Karya arsitektur klasik selalu memiliki daya tarik. Mengamati dan menikmati suasana di dalam bangunan lawas tak jarang menjambak ingatan ke masa lalu.
Di Kabupaten Pangandaran ada satu bangunan klasik yang cukup terkenal bagi masyarakat Kecamatan Parigi, yakni rumah milik Tietiek Kartiyamah. Lokasinya tak jauh dari alun-alun Kecamatan Parigi.
Bangunan klasik ini semakin dikenal setelah dijadikan kedai kopi dan menjadi salah satu tempat nongkrong anak-anak muda Pangandaran. Arsitektur eksterior dan interiornya yang klasik menjadi daya tarik dan kerap dijadikan tempat foto-foto yang instagramable.
SCROLL TO CONTINUE WITH CONTENT
Ruangannya cukup luas dengan ukuran pintu dan jendela yang sangat besar, khas bangunan klasik. Selain itu jarak dari lantai ke atap pun cukup tinggi. Akses masuk ada 3 pintu di bagian muka. Sehingga memberikan kesan jadul yang begitu kuat.

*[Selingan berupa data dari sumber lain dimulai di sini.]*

(** ** Quoted names *)
(** Where the loop over [s] from [pos] may end. *)
Definition quoted_post (s : bytes) (pos : nat) (r : nat + bytes * nat) : Prop :=
  match r with
  | inl q => q = (pos + length s)%nat
  | inr (o, q) => ∃ a b, s = a ++ b ∧ q = (pos + length a)%nat ∧ utf8 o ∧ starts_ok b
  end.
Lemma quoted_post_shift used s pos r : quoted_post s (pos + length used) r → quoted_post (used ++ s) pos r.
Proof.
  destruct r as [q|[o q]]; cbn; [intros ->; rewrite length_app; lia|]. intros (a & b & -> & -> & Uo & Sb).
  exists (used ++ a), b. rewrite <-app_assoc, length_app. split_and!; [done|lia|done|done].
Qed.
Lemma run_ascii p c r : Forall inside p → ascii c → utf8_run p (c :: r) = true → p = [] ∧ utf8_run [] r = true.
Proof.
  intros Ip Ac Ur. destruct p as [|[lo hi] p]; cbn in Ur; [by rewrite lead_ascii in Ur|].
  apply Forall_cons in Ip as [[L _] _]. cbn in L. unfold ascii in Ac. rewrite !andb_true_iff in Ur. lia.
Qed.
Lemma run_step p c r :
  Forall inside p → utf8_run p (c :: r) = true →
  ∃ p', utf8_run p' r = true ∧ Forall inside p' ∧ ∀ k, utf8_run p (c :: k) = utf8_run p' k.
Proof.
  intros Ip U. destruct p as [|[lo hi] p]; cbn in U.
  - destruct (lead c) as [p'|] eqn:Lc; [|done]. exists p'. split_and!; [done|by eapply lead_inside|]. intros k. cbn. by rewrite Lc.
  - apply andb_true_iff in U as [Rg U]. exists p. split_and!; [done|by apply Forall_cons in Ip as [_ Ip]|]. intros k. cbn. by rewrite Rg.
Qed.
(** The state of the decoder in [s] is the one after [out]. *)
Lemma quoted_loop_spec n p s out pos :
  (length s ≤ n)%nat → utf8_run p s = true → (∀ k, utf8_run [] (out ++ k) = utf8_run p k) → Forall inside p →
  quoted_post s pos (quoted_loop s out pos).
Proof.
  revert p s out pos. induction n as [|n IH]; intros p s out pos Ln U O Ip.
  { destruct s; [|cbn in Ln; lia]. cbn. lia. }
  destruct s as [|b s]; [cbn; lia|]. cbn [quoted_loop length] in *.
  assert (Step : ∀ p c r q, (∀ k, utf8_run [] (out ++ k) = utf8_run p k) → Forall inside p → utf8_run p (c :: r) = true →
    (length r ≤ n)%nat → quoted_post r q (quoted_loop r (out ++ [c]) q)).
  { clear p O Ip U. intros p c r q O Ip U Lr. destruct (run_step p c r Ip U) as (p' & U' & Ip' & E). apply (IH p'); [done|done| |done].
    intros k. rewrite <-app_assoc, O. apply E. }
  destruct (decide (b = QUOTE)) as [-> |Nq].
  - destruct (run_ascii p QUOTE s Ip ltac:(done) U) as [-> Us]. exists [QUOTE], s. split_and!; [done|cbn; lia| |by apply utf8_starts].
    unfold utf8, utf8_valid. rewrite <-(app_nil_r out), O. done.
  - destruct (decide (b = BACKSLASH)) as [-> |Nb].
    + destruct (run_ascii p BACKSLASH s Ip ltac:(done) U) as [-> Us]. destruct s as [|c s]; [cbn; lia|].
      apply (quoted_post_shift [BACKSLASH; c]). cbn [length]. replace (pos + 2)%nat with (S (S pos)) by lia.
      eapply Step; [done|done|done|cbn in Ln; lia].
    + apply (quoted_post_shift [b]). cbn [length]. replace (pos + 1)%nat with (S pos) by lia. eapply Step; [done|done|done|lia].
Qed.
Lemma scan_quoted_spec pre suf : utf8 suf → spec (scan_quoted (C pre suf)) pre suf (λ v used _, utf8 v ∧ used ≠ []).
Proof.
  intros U. unfold scan_quoted. eapply spec_bind; [by apply expect_as_spec|]. intros [] used left -> Uu Ul ->. rewrite rest_C.
  pose proof (quoted_loop_spec (length left) [] left [] (length (pre ++ [QUOTE])) ltac:(done) Ul ltac:(done) ltac:(done)) as Sp.
  change (c_pos (C (pre ++ [QUOTE]) left)) with (length (pre ++ [QUOTE])). destruct (quoted_loop _ _ _) as [q|[o q]]; cbn in Sp.
  - subst q. apply fails_spec. rewrite <-(app_nil_r left) at 2. rewrite seek_C. by apply err_fails.
  - destruct Sp as (a & b & -> & -> & Uo & Sb). unfold utf8 in Uo. rewrite Uo, seek_C. destruct (utf8_split _ _ Sb Ul) as [Ua Ub].
    by exists a, b.
Qed.
Lemma quoted_loop_escape n suf out pos :
  quoted_loop (escape n ++ QUOTE :: suf) out pos = inr (out ++ n, (pos + length (escape n ++ [QUOTE]))%nat).
Proof.
  revert out pos. induction n as [|b n IH]; intros out pos; cbn [escape app].
  - cbn. by rewrite app_nil_r, Nat.add_1_r.
  - destruct (bool_decide (b = QUOTE) || bool_decide (b = BACKSLASH)) eqn:E; cbn [app quoted_loop].
    + rewrite IH, <-app_assoc. cbn. f_equal. f_equal. lia.
    + apply orb_false_iff in E as [E1%bool_decide_eq_false E2%bool_decide_eq_false]. rewrite !decide_False by done.
      rewrite IH, <-app_assoc. cbn. f_equal. f_equal. lia.
Qed.
Lemma scan_quoted_app pre n suf :
  utf8 n → scan_quoted (C pre (write_escaped n ++ suf)) = Ok (n, C (pre ++ write_escaped n) suf).
Proof.
  intros U. unfold scan_quoted, write_escaped. cbn [app]. rewrite <-app_assoc. cbn [app]. unfold cur_expect.
  rewrite expect_as_yes, bind_run, rest_C, quoted_loop_escape. cbn [app]. unfold utf8 in U. rewrite U.
  cbn [c_pos C]. change (QUOTE :: suf) with ([QUOTE] ++ suf). rewrite app_assoc, seek_C, <-app_assoc. done.
Qed.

Bangunan ini ternyata memiliki sejarah dan menjadi saksi perjalanan panjang kehidupan masyarakat Parigi Pangandaran. Masyarakat Pangandaran mengenal fungsi bangunan ini dengan beragam sesuai usianya.
![]() |
Anak-anak milenial mengenalnya sebagai kedai kopi, bagi yang berusia 30-an mengenalnya sebagai toko Dudu dan warga yang berusia 60-an mengenalnya sebagai bangunan Sekolah Rakyat atau eks Klinik Belanda. Ada pula yang mengenalnya sebagai toko kain batik. Namun dari sekian banyak sebutan terhadap bangunan itu, sebutan yang paling banyak dikenal warga adalah Toko Dudu.
"Saya tidak tahu kapan persisnya bangunan ini didirikan. Yang jelas kami ingin tetap mempertahankannya," kata Ria Siti Sadariyah, anak pemilik bangunan ini, Sabtu (30/1/2021).
Dia mengatakan ibunya, Tietiek Kartiyamah lahir pada tahun 1938 di rumah itu. Sehingga dia berasumsi bangunan ini sudah berdiri sekitar tahun 1900.
"Jaman kakek saya pun rumah ini sudah ada. Ada dua bangunan, yang depan ini yang jadi kedai kopi. Lalu di belakang ada lagi bangunan kecil yang kami namakan Bumi Alit," kata Ria.
![]() |
Berdasarkan cerita keluarganya, Ria mengatakan bangunan ini sempat dijadikan markas tentara penjajah Belanda.
"Kakek dan nenek saya diusir. Rumah ini dijadikan markas tentara," kata Ria. Kemudian selang beberapa tahun, dijadikan klinik kesehatan bagi tentara Belanda. "Nah Bumi Alit yang dibelakang itu jadi rumah dinas dokternya," kata Ria.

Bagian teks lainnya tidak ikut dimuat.